SERP Pension Comparison Worksheet
The attached worksheet is intended to serve as a tool for the members who have received letters from CLA in respect of their entitlement from the Supplementary Pension Plan. This note provides the necessary instructions for the use of the spreadsheet.
1. The Nature of Communication Received from CLA
All terminated members who had not yet started their pensions and were entitled to some benefits under the CLA Supplementary Pension Plan, have been advised that the supplementary plan will be wound up for such individuals. While most of these individuals would not have reached the earliest age at which the pension could commence (i.e. age 55), there would be some who were over age 55 and had not yet commenced their pension. These individuals have been advised as follows:
· A lump sum representing the benefit derived from the supplementary pension plan. In calculating this amount, the CLA is understood to have made the calculations at an optimum age. Further, in commuting the benefit to the present date, the discount rate of interest is understood to have allowed for the fact that the commuted value will grow at an after-tax interest rate.
· The pension from the registered pension plan. The pensions payable at all ages from 55 (or from the present age – for those over 55) to 65 are shown. In addition, the table also shows the total pensions (from the registered and supplementary plans) that would have been payable at the same ages.
2. Nature of Testing done by the Spreadsheet
The following approach is used for determining the age at which the member could consider to commence the pension from the registered plan:
· The member is assumed to have commenced the pension from the registered plan at different ages from 55 (or the next integral age, if over 55) to 65. The financial implications of such commencement of pensions are quantified at all subsequent ages (up to age 65).
· Assume that the pension from the registered plan commences at age 55. The starting monthly pension will be as shown in the table in the CLA letter. This pension, which will be fully taxed as income, will increase with indexation.
· Assume that a comparison is to be made at age 62. The initial commuted value of the SERP benefit (less tax) and the net pension payments that would have been made from ages 55 to 62 would have been accumulated at a rate of interest net of tax; providing a fund from which an annuity could be purchased.
· The table included in the CLA letter would have shown the total pension (registered plus supplementary) the member would have received from age 62. The excess of this pension over the indexed pension payable from the registered plan would be indicative of the loss of income that is to be funded from the accumulated fund.
· The cost of the annuity that will replenish the above loss would be deducted from the fund on hand. In making this calculation, the annuity rates for non-registered funds are used. Also the difference in taxation basis is reflected – while the pension loss would have been taxed in full as income, the annuity would be taxed on the interest component only. In other words, the replacement of income loss is made on after-tax basis.

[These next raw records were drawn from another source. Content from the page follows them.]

(* ===== verification/Double.v ===== *)
(** * JavaScript numbers

    IEEE 754 doubles with their exact rounding, executable: the Standard
    Library's [spec_float] at 53 bits of precision, with the operations of
    JavaScript that it does not have (decimal literals, [%], [toPrecision]). *)

From Stdlib Require Import SpecFloat.
From S2P Require Import Prelude.

Local Open Scope Z_scope.

Definition double : Type := spec_float.

Definition plus : double → double → double := SFadd 53 1024.
Definition minus : double → double → double := SFsub 53 1024.
Definition times : double → double → double := SFmul 53 1024.
Definition over : double → double → double := SFdiv 53 1024.
Definition negate : double → double := SFopp.
Definition absolute : double → double := SFabs.
Definition squareRoot : double → double := SFsqrt 53 1024.

(** [===] and [>] on numbers. *)
Definition same_number : double → double → bool := SFeqb.
Definition greater (x y : double) : bool := SFltb y x.

Definition isFinite (x : double) : bool :=
  match x with S754_finite _ _ _ | S754_zero _ => true | _ => false end.

(** The double nearest to an integer times a sign. *)
Definition of_integer (sx : bool) (m : Z) : double :=
  match m with
  | Zpos p => binary_round 53 1024 sx p 0
  | _ => S754_zero sx
  end.

Definition of_Z (z : Z) : double := of_integer (z <? 0) (Z.abs z).

Example of_Z_100 : of_Z 100 = S754_finite false 7036874417766400 (-46).
Proof. vm_compute. reflexivity. Qed.

(** The double nearest to [m / d], with the sign [sx]. *)
Definition of_ratio (sx : bool) (m : Z) (d : positive) : double :=
  match m with
  | Zpos p => over (S754_finite sx p 0) (S754_finite false d 0)
  | _ => S754_zero sx
  end.

Definition pow10 (k : Z) : positive := Pos.pow 10 (Z.to_pos k).

(** The double nearest to [m * 10^k]. *)
Definition of_decimal (sx : bool) (m k : Z) : double :=
  if k <? 0 then of_ratio sx m (pow10 (- k)) else of_integer sx (m * 10 ^ k).

(** [x % y]: the exact remainder, with the sign of [x]. *)
Definition remainder (x y : double) : double :=
  match x, y with
  | S754_nan, _ | _, S754_nan | S754_infinity _, _ | _, S754_zero _ => S754_nan
  | _, S754_infinity _ => x
  | S754_zero _, _ => x
  | S754_finite sx mx ex, S754_finite _ my ey =>
      let e := Z.min ex ey in
      match (Z.shiftl (Zpos mx) (ex - e)) mod (Z.shiftl (Zpos my) (ey - e)) with
      | Zpos r => binary_round 53 1024 sx r e
      | _ => S754_zero sx
      end
  end.

(** ** [Number(x.toPrecision(15))] *)

(** A positive double as a fraction. *)
Definition fraction (m : positive) (e : Z) : Z * Z :=
  if e <? 0 then (Zpos m, 2 ^ (- e)) else (Zpos m * 2 ^ e, 1).

(** [10^k <= num / den]. *)
Definition ten_power_le (k num den : Z) : bool :=
  if k <? 0 then den <=? num * 10 ^ (- k) else den * 10 ^ k <=? num.

(** The decimal exponent: the largest [k] with [10^k <= num / den], looked for
    downwards. *)
Fixpoint exponent10 (budget : nat) (k num den : Z) : Z :=
  match budget with
  | O => k
  | S budget => if ten_power_le k num den then k else exponent10 budget (k - 1) num den
  end.

(** The integer nearest to [num / den * 10^j]; the larger of two. *)
Definition scaled (j num den : Z) : Z :=
  if j <? 0 then (2 * num + den * 10 ^ (- j)) / (2 * (den * 10 ^ (- j)))
  else (2 * (num * 10 ^ j) + den) / (2 * den).

(** Doubles lie between [10^-324] and [10^309]. *)
Definition toPrecision15 (x : double) : double :=
  match x with
  | S754_zero _ => S754_zero false
  | S754_finite sx m e =>
      let '(num, den) := fraction m e in
      let j := 14 - exponent10 634 309 num den in
      of_decimal sx (scaled j num den) (- j)
  | _ => x
  end.

(** [Number(x.toFixed(digits))]: up to [10^21], the nearest decimal with so many
    digits. *)
Definition toFixed (digits : Z) (x : double) : double :=
  match x with
  | S754_zero _ => S754_zero false
  | S754_finite sx m e =>
      let '(num, den) := fraction m e in
      if 10 ^ 21 * den <=? num then x else of_decimal sx (scaled digits num den) (- digits)
  | _ => x
  end.

(** [Math.round] of a finite number: halves upwards. *)
Definition round_half_up (x : double) : Z :=
  match x with
  | S754_finite sx m e =>
      let '(num, den) := fraction m e in
      (2 * (if sx then - num else num) + den) / (2 * den)
  | _ => 0
  end.

Example rounding : round_half_up <$> [of_decimal false 25 (-1); of_decimal true 25 (-1); of_decimal false 24 (-1)] = [3; -2; 2].
Proof. vm_compute. reflexivity. Qed.

Example precision_hides_rounding :
  let sum := plus (of_decimal false 1 (-1)) (of_decimal false 2 (-1)) in
  same_number sum (of_decimal false 3 (-1)) = false ∧ toPrecision15 sum = of_decimal false 3 (-1).
Proof. vm_compute. split; reflexivity. Qed.

Example remainder_sign : remainder (of_Z (-7)) (of_Z 3) = of_Z (-1) ∧ remainder (of_Z 7) (of_Z (-3)) = of_Z 1.
Proof. vm_compute. split; reflexivity. Qed.

(** ** Facts *)

(** The search for the decimal exponent finds it. *)
Lemma exponent10_spec budget k num den :
  ten_power_le (k - Z.of_nat budget) num den = true →
  let r := exponent10 budget k num den in
  ten_power_le r num den = true ∧ (r < k → ten_power_le (r + 1) num den = false).
Proof.
  revert k. induction budget as [|budget IH]; intros k Hlow; cbn [exponent10].
  { rewrite Z.sub_0_r in Hlow. split; [done|lia]. }
  destruct (ten_power_le k num den) eqn:Hk; [split; [done|lia]|].
  destruct (IH (k - 1)) as [Hr Hn]; [by replace (k - 1 - Z.of_nat budget) with (k - Z.of_nat (S budget)) by lia|].
  split; [done|]. intros Hlt. set (r := exponent10 budget (k - 1) num den) in *.
  destruct (Z.eq_dec r (k - 1)) as [->|]; [by rewrite Z.sub_add|].
  apply Hn. assert (r ≤ k - 1); [|lia]. unfold r. clear.
  generalize (k - 1) as j. induction budget as [|b IH]; intros j; cbn [exponent10]; [lia|].
  destruct (ten_power_le _ _ _); [lia|]. specialize (IH (j - 1)). lia.
Qed.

· Any amount left after the purchase of the annuity represents the “profit” generated by starting the pension at age 55 and buying the annuity for the balance at age 62. For the sake of a common reference point, this profit is accumulated to age 65 using the after-tax accumulation rate.
· The above calculation can be made at ages 56 to 65 (remember, the pension commencement date was 55).
· The above calculations can be done for pension commencement ages 56 through 65. The matrix of “profits” generated by these computations would provide a guide for determining the optimum age for commencing the pension from the registered plan and for determining the age at which the annuity could be purchased to replace the pension loss.
3. Parameters used in the Calculations
The spreadsheet uses the following parameters (to be input by the member):
· The age at which the pension from the pension plan is to be commenced.
· The period of deferral from the effective date of the computation of the SERP commuted value to the date of commencement of pension.
· The amount of commuted value.
· Gross rate of interest at which the commuted value and the pension payments will be accumulated.
· Different tax rates – for commuted value, for pension payments from the early pension commencement age to the planned retirement age, for pension payments from the planned retirement age and for the accumulation interest rate. Some of these rates may be the same. The tax rate used for accumulation interest rate can reflect the different manners in which different investments are taxed.
· Annual rate of indexation for the registered plan pension.
4. Annuity Values Purchased from Non-Registered Funds
The annuity values for purchase from non-registered funds are based on the following assumptions (the member can input other values, if necessary):
· The annuity provided is a joint life and last survivor annuity (wife 3 years younger) on the life of a male member, with payments reducing to 60% on member’s death (no guarantee) with return of the single premium on death before the first payment. The rates used in the spreadsheet apply to male members. The annuity values for female members may be slightly higher.
· The factors for a monthly annuity of $1 are based on the rates obtained from Cannex.
· The taxable portions of the annuity are based on the following assumptions:
o 94 GAM Male mortality table, with females assumed to be males five years younger.
o Interest rate of 3.75% with pensions increasing at 3% per annum.
5. Caution in Using the Worksheet
It should be borne in mind that the above computations use a number of assumptions for the future. The member should test the outcome on a variety of assumptions to get comparative numbers. Once the member examines these numbers, it will be for the member to decide the future course of action.